Data records: Begin
(** * chronyd command and monitoring module (cmdmon.c)

    A shallow embedding of [cmdmon.c]: the per-opcode permission table,
    [CAM_Initialise], the request handlers and the dispatcher
    [read_from_cmd_socket], followed by the properties of the
    command-and-monitoring specification that are settled on it.

    Conventions of the embedding.
    - A header or payload field holds the number that its bytes encode on
      the wire (network order).  The conversions [htons], [ntohs], [htonl]
      and [ntohl] therefore only truncate to the width of the field; they
      are kept so that every definition reads like its source.
    - The status and reply-tag fields of a reply hold [htons] of an
      enumerator; the model stores the enumerator.
    - The payload of a request is the byte image of the C union
      [rx_message.data]; a member is read at the offset that [candm.h]
      gives it.  [candm.h], [pktlength.c] and the headers of the other
      modules are not part of the sources, so their constants, lengths and
      layouts are the fields of the record [Headers], a parameter of the
      development.
    - Values of C type [double] stay symbolic (type [double] below).
    - Calls that change a collaborator or the outside world are recorded,
      in order, in a trace of [Event]s; a query of a collaborator is a
      field of the record [World], which stands for the state of all
      collaborators when the datagram is read.  The event [Handle] marks
      the call of a handler by the dispatcher.  [DEBUG_LOG], which a
      regular build compiles out, leaves no event.
    - [assert] failures and [LOG_FATAL] end the run; the trace up to that
      point is kept.
    - The build has [FEAT_IPV6], [IP_FREEBIND] and [IPV6_V6ONLY]. *)

From Stdlib Require Import ZArith List Bool String Lia.
From Stdlib Require Import Permutation.
Import ListNotations.
Local Open Scope Z_scope.

(** ** Integers and bytes *)

Definition htons (x : Z) : Z := x mod 2 ^ 16.
Definition ntohs (x : Z) : Z := x mod 2 ^ 16.
Definition htonl (x : Z) : Z := x mod 2 ^ 32.
Definition ntohl (x : Z) : Z := x mod 2 ^ 32.

(** [(int32_t) x] for a 32-bit [x]. *)
Definition int32_t (x : Z) : Z :=
  let y := x mod 2 ^ 32 in if y <? 2 ^ 31 then y else y - 2 ^ 32.

(** [(unsigned short) x]. *)
Definition unsigned_short (x : Z) : Z := x mod 2 ^ 16.

(** The byte at index [i] of a buffer (0 outside of it). *)
Definition byte_at (buf : list Z) (i : Z) : Z :=
  if i <? 0 then 0 else nth (Z.to_nat i) buf 0 mod 256.

(** [n] bytes of [buf] from offset [off]. *)
Definition bytes_at (buf : list Z) (off : Z) (n : nat) : list Z :=
  map (fun k => byte_at buf (off + Z.of_nat k)) (seq 0 n).

(** The unsigned number a run of bytes encodes in network order. *)
Definition be_value (bs : list Z) : Z :=
  fold_left (fun acc b => acc * 256 + b) bs 0.
Lemma stopFiring_agrees (w : Timer.World) :
  lift (Timer.stopFiring w) = stopFiring (lift w).
Proof.
  destruct w as [[l id cb p fi fs d] [nh sch tr]].
  unfold Timer.stopFiring, stopFiring, lift, lift_timer, lift_host.
  destruct id as [i|]; destruct l; reflexivity.
Qed.

Lemma step_agrees (w : Timer.World) (e : Timer.event) :
  lift (Timer.step w e) = step (@leaves_alone exact) (lift w) (lift_event e).
Proof.
  destruct e as [p|cb|now0 now1| |h now|now]; cbn [Timer.step step lift_event].
  - unfold Timer.setPeriod, setPeriod. cbn [exact ltb n0].
    change (Fin 0) with zero. destruct (num_ltb p zero); reflexivity.
  - unfold Timer.setCallBack, setCallBack. rewrite <- stopFiring_agrees.
    reflexivity.
  - unfold Timer.startFiring, startFiring.
    change (firing_ (timer (lift w))) with (Timer.firing_ (Timer.timer w)).
    destruct (Timer.firing_ (Timer.timer w)); cbn [negb]; [reflexivity|].
    rewrite timerCallback_agrees. reflexivity.
  - apply stopFiring_agrees.
  - unfold Timer.deliver, deliver.
    change (scheduled (host (lift w))) with (Timer.scheduled (Timer.host w)).
    destruct (existsb (Nat.eqb h) (Timer.scheduled (Timer.host w)));
      [|reflexivity].
    rewrite timerCallback_agrees. reflexivity.
  - apply timerCallback_agrees.
Qed.

(** Every run of the first embedding is a run of the second. *)
Lemma run_agrees (es : list Timer.event) (w : Timer.World) :
  lift (Timer.run w es)
  = run (@leaves_alone exact) (lift w) (map lift_event es).
Proof.
  revert w. induction es as [|e es IH]; intro w; [reflexivity|].
  cbn [Timer.run run map fold_left]. 
  change (fold_left Timer.step es (Timer.step w e))
    with (Timer.run (Timer.step w e) es).
  rewrite IH, step_agrees. reflexivity.
Qed.

End Agreement.

(* ------------------------------------------------------------------ *)
(** ** DisplayLine *)

Module DisplayLine.

(** The [Line] a DisplayLine shows, by its name. *)
Definition Line := string.

(** A style property left [undefined] is [None]. The prototype is fixed at
    construction, so the chain of prototypes is finite. *)
#[local] Set Warnings "-register-all".
Inductive DisplayLine : Type := mkDisplayLine {
  line_ : Line;
  color_ : option string;
  thickness_ : option number;
  lineDash_ : option (list number);
  zIndex_ : option number;
  proto_ : option DisplayLine
}.

(** [new DisplayLine(line, proto)] *)
Definition new_DisplayLine (line : option Line) (proto : option DisplayLine)
  : DisplayLine :=
  {| line_ := match line with Some l => l | None => "proto"%string end;
     color_ := None;
     thickness_ := None;
     lineDash_ := None;
     zIndex_ := None;
     proto_ := proto |}.

(** [DisplayLine.prototype.getColor] *)
Fixpoint getColor (d : DisplayLine) : string :=
  match color_ d with
  | Some c => c
  | None =>
    match proto_ d with
    | Some p => getColor p
    | None => "gray"%string
    end
  end.

(** [DisplayLine.prototype.getLineDash] *)
Fixpoint getLineDash (d : DisplayLine) : list number :=
  match lineDash_ d with
  | Some l => l
  | None =>
    match proto_ d with
    | Some p => getLineDash p
    | None => []
    end
  end.

(** [DisplayLine.prototype.getThickness]; the default is [4.0]. *)
Fixpoint getThickness (d : DisplayLine) : number :=
  match thickness_ d with
  | Some x => x
  | None =>
    match proto_ d with
    | Some p => getThickness p
    | None => Fin 4
    end
  end.

(** [DisplayLine.prototype.getZIndex] *)
Fixpoint getZIndex (d : DisplayLine) : number :=
  match zIndex_ d with
  | Some z => z
  | None =>
    match proto_ d with
    | Some p => getZIndex p
    | None => Fin 0
    end
  end.

(** The setters. *)
Definition setColor (color : option string) (d : DisplayLine) : DisplayLine :=
  mkDisplayLine (line_ d) color (thickness_ d) (lineDash_ d) (zIndex_ d) (proto_ d).
Definition setLineDash (lineDash : option (list number)) (d : DisplayLine)
  : DisplayLine :=
  mkDisplayLine (line_ d) (color_ d) (thickness_ d) lineDash (zIndex_ d) (proto_ d).
Definition setThickness (thickness : option number) (d : DisplayLine) : DisplayLine :=
  mkDisplayLine (line_ d) (color_ d) thickness (lineDash_ d) (zIndex_ d) (proto_ d).
Definition setZIndex (zIndex : option number) (d : DisplayLine) : DisplayLine :=
  mkDisplayLine (line_ d) (color_ d) (thickness_ d) (lineDash_ d) zIndex (proto_ d).
(* ===== verification/_CoqProject ===== *)
-Q . S2P
Prelude.v
Hash.v
Merkle.v
Text.v
Unicode.v
Json.v
Jcs.v
Utc.v
Dsse.v
KeyLog.v
Checkpoint.v
Trust.v
Lexical.v
Entries.v
Bundle.v
Pki.v
Token.v
TokenPath.v
TokenSpec.v
Disclosure.v
CborWire.v
Cose.v
Scitt.v
PyValue.v
Times.v
Verdict.v
Authority.v
Certificate.v
Dispute.v
DisputeText.v
Exec.v
Cwt.v
CwtTypes.v
Counterparty.v
AdminProof.v
Assurance.v
AssuranceSpec.v
AssuranceChain.v
AssuranceReport.v
Instances.v
Example.v
ExampleWire.v
ExampleAction.v
ExampleCertificate.v
ExampleExchange.v
ExampleToken.v
Witnesses.v
WitnessesWire.v
WitnessesAction.v
WitnessesExchange.v
WitnessesToken.v
WitnessesText.v
(* ===== verification/Prelude.v ===== *)
(** * swarrm-verify: a verification development for the Rust evidence verifier

    The crate [src/verify-rs] decides what a relying party may conclude from evidence it
    was handed: bundles of signed receipts exported from an append-only log, disclosures
    of committed payloads, action certificates over such bundles, registrations of
    certificates with a transparency service, dispute packages of two parties, and the
    presentations, refusals and acknowledgements of counterparties.  All of it is
    functions from bytes and JSON values to reports, without state between calls; the
    development is a shallow embedding of those functions and the theorems that say what
    their answers mean.

    ** Parts of the program, and where they are modelled

    - Foundations.  [Prelude]: integers, Rust control flow, lists, ordered objects and the
      shared tactics.  [Hash]: the digest.  [Text]: byte classes, hex, UTF-8, identifier
      grammars (lib.rs, scitt.rs).  [Unicode]: UTF-8 both ways.  [Json]:
      [serde_json::Value], its objects in key order.  [Jcs]: canonical JSON (jcs.rs).
      [Utc]: timestamps (lib.rs).
    - Log.  [Merkle]: RFC 9162 proofs (merkle.rs).  [Dsse]: envelopes, keys, receipt bodies;
      [KeyLog]: [replay_key_log] and the JWKS comparison; [Checkpoint]: signatures, the
      chain and continuity; [Entries]: admission, manifest, lineage, bound records;
      [Bundle]: [verify_bundle_facts], which composes them; [Disclosure]:
      [verify_disclosure] (all lib.rs).  [Trust]: the relying party's anchors;
      [Lexical]: the grammar behind its number scan (both trust.rs).
    - Timestamps (tsa.rs).  [Pki]: the values and operations of the CMS, X.509 and signature
      crates.  [Token]: RFC 3161 tokens, [walk_chain] and [verified_tst]; [TokenPath]: what
      the path builder decides; [TokenSpec]: what a verified token is, and the tokens of a
      bundle.
    - Wire.  [CborWire]: deterministic CBOR (cbor_wire.rs, cbor.rs).  [Cose]: COSE_Sign1
      (cose.rs).  [Scitt]: receipts and registration policies (scitt.rs).
    - Verdicts.  [PyValue]: how action.rs reads members, with its error value [Raise].
      [Verdict]: [derive_vector], a function per dimension; [Authority]: [authority_facts],
      the replay of roots, times, identity and grants from a bundle (both action.rs);
      [Times]: the order of [nts].  [Certificate]: [run], from bytes to a report
      (certificate.rs).  [Dispute]: [reverify], and [DisputeText]: the texts it compares
      (dispute.rs).
    - Counterparties (b28.rs).  [Exec]: the monad of computations that may panic, with
      weakest preconditions.  [Cwt]: signed statements and a validator per schema;
      [CwtTypes]: the members a valid core has.  [Counterparty]: the relying party's tables,
      contexts and pinned roots, and [verified_acknowledgement].  [AdminProof]: the
      administrator's WebAuthn assertion.  [Assurance]: [evaluate], a function per stage of
      a presentation, [evaluate_refusal] and the entry point [verify_b28_cwt];
      [AssuranceSpec] and [AssuranceChain]: what each stage establishes, and the stages
      composed; [AssuranceReport]: refusals and what is printed.
    - Evaluation.  [Instances] gives concrete functions for the external operations,
      [Example], [ExampleWire], [ExampleAction], [ExampleCertificate], [ExampleExchange] and
      [ExampleToken] build a small log, a registration, an evaluated action, a certificate,
      a dispute, a counterparty exchange and a timestamped checkpoint, and [Witnesses],
      [WitnessesWire], [WitnessesAction], [WitnessesExchange], [WitnessesToken] and
      [WitnessesText] apply the theorems to them.

    Calls go down this list: a certificate embeds a bundle ([Bundle], [Authority]), feeds
    the verdict engine ([Verdict]) and checks a registration ([Scitt]); a dispute verifies
    two bundles; an acknowledgement is checked by [Counterparty] and assessed against a
    bundle; everything rests on the log and wire layers.

    ** Conventions

    Definitions keep the source's names; a name that Rocq reserves or that several
    files share gets an underscore or a prefix, and the comment above a definition
    names the source function.  Early returns are [reject_if] and [let_some], the [?]
    operator is the option bind.  [u64], [i64] and [usize] values are [Z] with the bounds
    the code checks or the type imposes written out.  JSON objects are association lists
    in key order, as serde_json's maps iterate.  Mutated accumulators ([BundleFacts],
    [KeyLog], the claims of a party, an agent's lineage) are threaded through folds.
    A function that prints its result is modelled up to the value it prints.  b28.rs
    indexes maps, unwraps options and subtracts where a missing case panics; there a
    function returns [exec], whose [Panic] is that case, and the theorems show it is
    never reached.

    External code is a typeclass parameter with, where a theorem needs it, a class of laws:
    SHA-256 ([Hash], of 32-byte outputs; no collision-freedom is assumed: theorems that
    need it end in "or a collision is exhibited"), Ed25519, base64, serde_json's readers
    and string writer and ryu-js ([Serde]), ciborium's reader ([Ciborium], and
    [CiboriumAt] with a recursion limit), P-256 ([P256]), the CMS, X.509 and signature
    crates of tsa.rs ([Pki], with the derived decoder of its struct, [SignedDataDecode]), and
    [Display] of JSON numbers and values (what serde_json prints is [SerdeText]).  [Tsa] is
    the interface between [Bundle] and tsa.rs: the bundle theorems assume its law
    ([TsaLaws]), [TokenSpec] discharges it.

    ** What the theorems show

    - The log: inclusion and consistency proofs bind ([inclusion_sound],
      [consistency_sound]); an accepted chain is append-only, and a dense one is bound by
      its head; the key log refines declarative rules, issuers descend from genesis and
      revocation is final; entries and manifests satisfy their specifications, a bundle
      verifies exactly when it satisfies its own ([verify_bundle_exact]), a verified bundle
      is one history, and trust never changes a verdict.
    - Timestamps: the path builder terminates, what it finds is a path of CA certificates
      with room for those below and every such path is found ([path_found]); a token
      verifies exactly when it meets its specification ([verified_tst_exact]); a checkpoint
      reported as trusted has such a token ([trusted_checkpoint_path]).
    - Encodings: canonical JSON and CBOR name one value, the CBOR scan accepts exactly a
      grammar within its budgets and the JSON number scan exactly one of bounded tokens,
      timestamps are the reference calendar's instants and their normal forms compare
      chronologically.
    - Registration and disclosure: accepted COSE envelopes, SCITT receipts and policies are
      what they claim; a disclosure verifies exactly when the first carried receipt of the
      named hash commits to the opening ([verify_disclosure_exact]).
    - Verdicts: the engine is total and typed; its one error path gives the weak vector on
      an explicit predicate of the document; without anchors nothing favourable is
      reachable; ELIGIBLE and the favourable provenance values rest on named evidence; a
      material contradiction is terminal.
    - Authority: the root timeline is a chain of signatures; intervals are proven and
      never inverted; the mandate walk ends; VERIFIED identity and authority are sound;
      the facts are typed and follow the bundle's verdict.
    - Certificates: a report always comes back, its verdict bit is its error list, an
      accepted one is bound to its bytes and consistent with its bundle, a failed one
      is never a partial pass, and the receipt flag is derived; a certificate whose core
      does not carry a pack naming its own hash is neither ELIGIBLE nor REGISTERED.
    - Disputes: outcomes are decided by the compared values and favour neither party; an
      accepted package is the recomputation, complete, with counts that add up; the texts
      compared name the values, so agreement is of values ([outcome_by_values]).
    - Counterparties: no validator, parser or stage panics, whatever the bytes
      ([validate_core_typed], [parse_local_context_total], [verify_b28_cwt_total]); a
      signature names one statement and a schema has exactly two spellings; the assertion
      is the bound administrator's ([verify_admin_sound]); DURABLE_REPLAY_REQUIRED and
      SIGNED_REFUSAL are printed only with the facts they stand for
      ([durable_replay_sound], [signed_refusal_sound]), and no result says more; a covered
      acknowledgement rests on a signed statement and a verified bundle.

    ** Fuel and bounds

    Recursion is structural but for six loops.  [skip_even] and [skip_odd] get 64 turns,
    the width of the integers they shift ([skip_even_exits]); [partition_point_from] gets
    the length of its list; [scan_loop] gets the source's own item budget, so running out is
    the source's rejection; [mandate_loop] gets one turn per issued grant and one more,
    which [mandate_id_terminates] proves enough; [keys_loop] gets the length of the client
    data, which [keys_loop_fuel] proves enough; [walk_loop] gets the cube of the number of
    certificates, which [walk_terminates] proves enough.  Machine bounds appear where the source
    has them: caps on entries, proofs, chains, signatures and documents, the 2^53 profile
    of numbers, [u64] tree sizes, saturating casts of grant versions.

    ** Not modelled

    - The DER, CMS and X.509 parsers and the signature crates under tsa.rs, nor a panic
      inside them (the repository's own fuzz target reports one on arbitrary PEM bytes).
    - The wasm-bindgen exports (serialisation of the results above), the fuzz targets, the
      tests and the other languages of the repository.
    - Floating-point formatting (ryu-js, Display) and the float parser of serde_json.

    ** Plan

    A specification of the float texts a dispute compares; which certificates are accepted,
    exactly. *)
From Stdlib Require Export ZArith Lia Ascii String.
From Stdlib Require Export Floats.SpecFloat.
From stdpp Require Export base tactics option list gmap strings sorting pretty.
(* ===== verification/Hash.v ===== *)
(** * Hash: the digest function the verifier is built on

    [sha2] is a third-party crate, so SHA-256 is a parameter: a typeclass of one
    operation, with its documented law (32 bytes of output) in a separate class.
    The module also fixes the domain-separated uses the sources make of it. *)
From S2P Require Import Prelude.

(** ** Interface *)

Class Hash := sha256_digest : bytes -> bytes.

Class HashLaws {H : Hash} : Prop := {
  digest_length : forall m, length (sha256_digest m) = 32%nat;
  digest_bytes : forall m, Forall is_byte (sha256_digest m);
}.

Section Hash.
Context {H : Hash}.

(** [sha256] of lib.rs; the hasher is fed the whole slice. *)
Definition sha256 (data : bytes) : bytes := sha256_digest data.

(** An explicit collision: two different inputs, one from each list, with one digest. *)
Definition Collision (l k : list bytes) : Prop :=
  exists x y, x ∈ l /\ y ∈ k /\ x <> y /\ sha256 x = sha256 y.

Lemma collision_weaken l l' k k' : l ⊆ l' -> k ⊆ k' -> Collision l k -> Collision l' k'.
Proof. intros Hl Hk (x & y & ? & ? & ? & ?). exists x, y; auto. Qed.

Lemma collision_or_equal x y l k :
  x ∈ l -> y ∈ k -> sha256 x = sha256 y -> x = y \/ Collision l k.
Proof. intros Hx Hy E. destruct (decide (x = y)); [left|right; exists x, y]; auto. Qed.

Lemma sha256_length {L : HashLaws} m : length (sha256 m) = 32%nat.
Proof. apply digest_length. Qed.
End Hash.
(** SUBPROOF(m, D_n, b) and PROOF(m, D_n) of RFC 9162 section 2.1.4.1. *)
Fixpoint subproof_fuel (fuel m : nat) (l : list bytes) (b : bool) : list bytes :=
  match fuel with
  | O => []
  | S fuel =>
      if decide (m = length l) then if b then [] else [mth l]
      else
        let k := split_point (length l) in
        if decide (m <= k)%nat
        then subproof_fuel fuel m (take k l) b ++ [mth (drop k l)]
        else subproof_fuel fuel (m - k) (drop k l) false ++ [mth (take k l)]
  end.
Definition consistency_proof (m : nat) (l : list bytes) : list bytes :=
  subproof_fuel (length l) m l true.

(** Every input the inclusion verifier hashes. *)
Fixpoint inclusion_inputs (fnn sn : Z) (r : bytes) (proof : list bytes) : list bytes :=
  match proof with
  | [] => []
  | p :: proof =>
      if sn =? 0 then [] else
      if lsb fnn || (fnn =? sn) then
        let '(fnn, sn) := if negb (lsb fnn) then skip_even 64 fnn sn else (fnn, sn) in
        ([1] ++ p ++ r) :: inclusion_inputs (Z.shiftr fnn 1) (Z.shiftr sn 1) (node p r) proof
      else ([1] ++ r ++ p) :: inclusion_inputs (Z.shiftr fnn 1) (Z.shiftr sn 1) (node r p) proof
  end.

(** Every input the consistency verifier hashes for the second root. *)
Definition consistency_inputs (first second : Z) (first_root : bytes) (proof : list bytes)
    : list bytes :=
  let '(fnn, sn) := skip_odd 64 (first - 1) (second - 1) in
  match consistency_seed fnn first_root proof with
  | Some (seed, it) => inclusion_inputs fnn sn seed it
  | None => []
  end.
End Tree.
(* ===== verification/Unicode.v ===== *)
(** * Unicode: the characters of a string name it

    The UTF-8 encoder, the inverse of [utf8_chars] on what [str::from_utf8] accepts, and the
    UTF-16 units of a character. *)
From S2P Require Import Prelude Text.

(** A Unicode scalar value: no surrogate. *)
Definition scalar (c : Z) : Prop := 0 <= c < 55296 \/ 57344 <= c < 1114112.

Definition utf8_encode (c : Z) : bytes :=
  if c <? 128 then [c]
  else if c <? 2048 then [192 + c / 64; 128 + c mod 64]
  else if c <? 65536 then [224 + c / 4096; 128 + c / 64 mod 64; 128 + c mod 64]
  else [240 + c / 262144; 128 + c / 4096 mod 64; 128 + c / 64 mod 64; 128 + c mod 64].

Lemma cont_range b : cont b = true <-> 128 <= b < 192.
Proof. unfold cont, in_range. rewrite andb_true_iff, !Z.leb_le. lia. Qed.
Lemma in_range_true lo hi b : in_range lo hi b = true <-> lo <= b <= hi.
Proof. unfold in_range. rewrite andb_true_iff, !Z.leb_le. lia. Qed.

(** One character of a valid text: its bytes are its encoding. *)
Lemma utf8_first b : utf8_valid b = true -> Forall is_byte b -> b <> [] ->
  exists c t, b = utf8_encode c ++ t /\ utf8_chars b = c :: utf8_chars t /\ scalar c /\ utf8_valid t = true.
Proof.
  destruct b as [|x t]; [done|]. intros Hv [Hx Ht]%Forall_cons _. cbn [utf8_valid utf8_chars] in *. unfold is_byte in Hx.
  destruct (Z.ltb_spec x 128) as [H1|H1].
  { exists x, t. unfold utf8_encode. rewrite (proj2 (Z.ltb_lt x 128)) by lia. split_and!; try done. left. lia. }
  destruct (in_range 194 223 x) eqn:E2.
  { apply in_range_true in E2. destruct t as [|y t]; [done|]. apply andb_true_iff in Hv as [Hy%cont_range Hv].
    rewrite (proj2 (Z.ltb_lt x 224)) by lia. exists ((x - 192) * 64 + (y - 128)), t. split_and!; try done; [|left; lia].
    unfold utf8_encode. rewrite (proj2 (Z.ltb_ge _ 128)), (proj2 (Z.ltb_lt _ 2048)) by lia.
    cbn [app]. f_equal; [|f_equal]; Z.to_euclidean_division_equations; lia. }
  destruct (in_range 224 239 x) eqn:E3.
  { apply in_range_true in E3. destruct t as [|y [|z t]]; try done. apply andb_true_iff in Hv as [[Hy Hz%cont_range]%andb_true_iff Hv].
    rewrite (proj2 (Z.ltb_ge x 224)), (proj2 (Z.ltb_lt x 240)) by lia.
    assert (128 <= y < 192 /\ (x = 224 -> 160 <= y) /\ (x = 237 -> y < 160)) as (Hy' & H224 & H237).
    { destruct (Z.eqb_spec x 224); [|destruct (Z.eqb_spec x 237)]; rewrite ?in_range_true, ?cont_range in Hy; lia. }
    exists ((x - 224) * 4096 + (y - 128) * 64 + (z - 128)), t. split_and!; try done; [|unfold scalar; lia].
    unfold utf8_encode. rewrite (proj2 (Z.ltb_ge _ 128)), (proj2 (Z.ltb_ge _ 2048)), (proj2 (Z.ltb_lt _ 65536)) by lia.
    cbn [app]. f_equal; [|f_equal; [|f_equal]]; Z.to_euclidean_division_equations; lia. }
  destruct (in_range 240 244 x) eqn:E4; [|done]. apply in_range_true in E4. destruct t as [|y [|z [|w t]]]; try done.
  apply andb_true_iff in Hv as [[[Hy Hz%cont_range]%andb_true_iff Hw%cont_range]%andb_true_iff Hv].
  rewrite (proj2 (Z.ltb_ge x 224)), (proj2 (Z.ltb_ge x 240)) by lia.
  assert (128 <= y < 192 /\ (x = 240 -> 144 <= y) /\ (x = 244 -> y < 144)) as (Hy' & H240 & H244).
  { destruct (Z.eqb_spec x 240); [|destruct (Z.eqb_spec x 244)]; rewrite ?in_range_true, ?cont_range in Hy; lia. }
  exists ((x - 240) * 262144 + (y - 128) * 4096 + (z - 128) * 64 + (w - 128)), t. split_and!; try done; [|unfold scalar; lia].
  unfold utf8_encode. rewrite (proj2 (Z.ltb_ge _ 128)), (proj2 (Z.ltb_ge _ 2048)), (proj2 (Z.ltb_ge _ 65536)) by lia.
  cbn [app]. f_equal; [|f_equal; [|f_equal; [|f_equal]]]; Z.to_euclidean_division_equations; lia.
Qed.

Lemma utf8_encode_length c : (0 < length (utf8_encode c))%nat.
Proof. unfold utf8_encode. repeat case_match; cbn; lia. Qed.

(** A valid text is the encoding of its characters, and they are scalar values. *)
Lemma utf8_chars_encode b : utf8_valid b = true -> Forall is_byte b ->
  b = flat_map utf8_encode (utf8_chars b) /\ Forall scalar (utf8_chars b).
Proof.
  induction b as [b IH] using (induction_ltof1 _ (@length Z)). intros Hv Hb.
  destruct (decide (b = [])) as [->|Hne]; [by repeat constructor|].
  destruct (utf8_first b Hv Hb Hne) as (c & t & Eb & Ec & Hs & Ht). rewrite Eb in Hb. apply Forall_app in Hb as [_ Hb].
  destruct (IH t) as [Et Hf]; [|done..|].
  - unfold ltof. rewrite Eb, length_app. pose proof (utf8_encode_length c). lia.
  - rewrite Ec. cbn [flat_map]. rewrite <- Et. split; [done|by constructor].
Qed.
Lemma chars_inj s t : utf8_valid (str_bytes s) = true -> utf8_valid (str_bytes t) = true -> chars s = chars t -> s = t.
Proof.
  intros Hs Ht E. destruct (utf8_chars_encode _ Hs (str_bytes_range s)) as [Es _], (utf8_chars_encode _ Ht (str_bytes_range t)) as [Et _].
  apply str_bytes_inj. unfold chars in E. congruence.
Qed.

(** Reading an encoded character back. *)
Lemma utf8_chars_app c r : scalar c -> utf8_chars (utf8_encode c ++ r) = c :: utf8_chars r.
Proof.
  unfold scalar, utf8_encode. intros Hc. destruct (Z.ltb_spec c 128) as [H1|H1].
  { cbn [app utf8_chars]. by rewrite (proj2 (Z.ltb_lt c 128)) by lia. }
  destruct (Z.ltb_spec c 2048) as [H2|H2].
  { cbn [app utf8_chars]. rewrite (proj2 (Z.ltb_ge _ 128)), (proj2 (Z.ltb_lt _ 224)) by (Z.to_euclidean_division_equations; lia).
    f_equal. Z.to_euclidean_division_equations; lia. }
  destruct (Z.ltb_spec c 65536) as [H3|H3].
  { cbn [app utf8_chars].
    rewrite (proj2 (Z.ltb_ge _ 128)), (proj2 (Z.ltb_ge _ 224)), (proj2 (Z.ltb_lt _ 240)) by (Z.to_euclidean_division_equations; lia).
    f_equal. Z.to_euclidean_division_equations; lia. }
  cbn [app utf8_chars].
  rewrite (proj2 (Z.ltb_ge _ 128)), (proj2 (Z.ltb_ge _ 224)), (proj2 (Z.ltb_ge _ 240)) by (Z.to_euclidean_division_equations; lia).
  f_equal. Z.to_euclidean_division_equations; lia.
Qed.
Lemma utf8_chars_ascii a r : Forall (fun b => b < 128) a -> utf8_chars (a ++ r) = a ++ utf8_chars r.
Proof.
  induction 1 as [|b a Hb _ IH]; [done|]. cbn [app utf8_chars]. rewrite (proj2 (Z.ltb_lt b 128)) by lia. by rewrite IH.
Qed.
Data records: End
Using the entries shown above, reproduce verbatim the lines from the line bearing "[ExampleToken] build a" to the line bearing "operator is the", inclusive.

      [ExampleToken] build a small log, a registration, an evaluated action, a certificate,
      a dispute, a counterparty exchange and a timestamped checkpoint, and [Witnesses],
      [WitnessesWire], [WitnessesAction], [WitnessesExchange], [WitnessesToken] and
      [WitnessesText] apply the theorems to them.

    Calls go down this list: a certificate embeds a bundle ([Bundle], [Authority]), feeds
    the verdict engine ([Verdict]) and checks a registration ([Scitt]); a dispute verifies
    two bundles; an acknowledgement is checked by [Counterparty] and assessed against a
    bundle; everything rests on the log and wire layers.

    ** Conventions

    Definitions keep the source's names; a name that Rocq reserves or that several
    files share gets an underscore or a prefix, and the comment above a definition
    names the source function.  Early returns are [reject_if] and [let_some], the [?]
    operator is the option bind.  [u64], [i64] and [usize] values are [Z] with the bounds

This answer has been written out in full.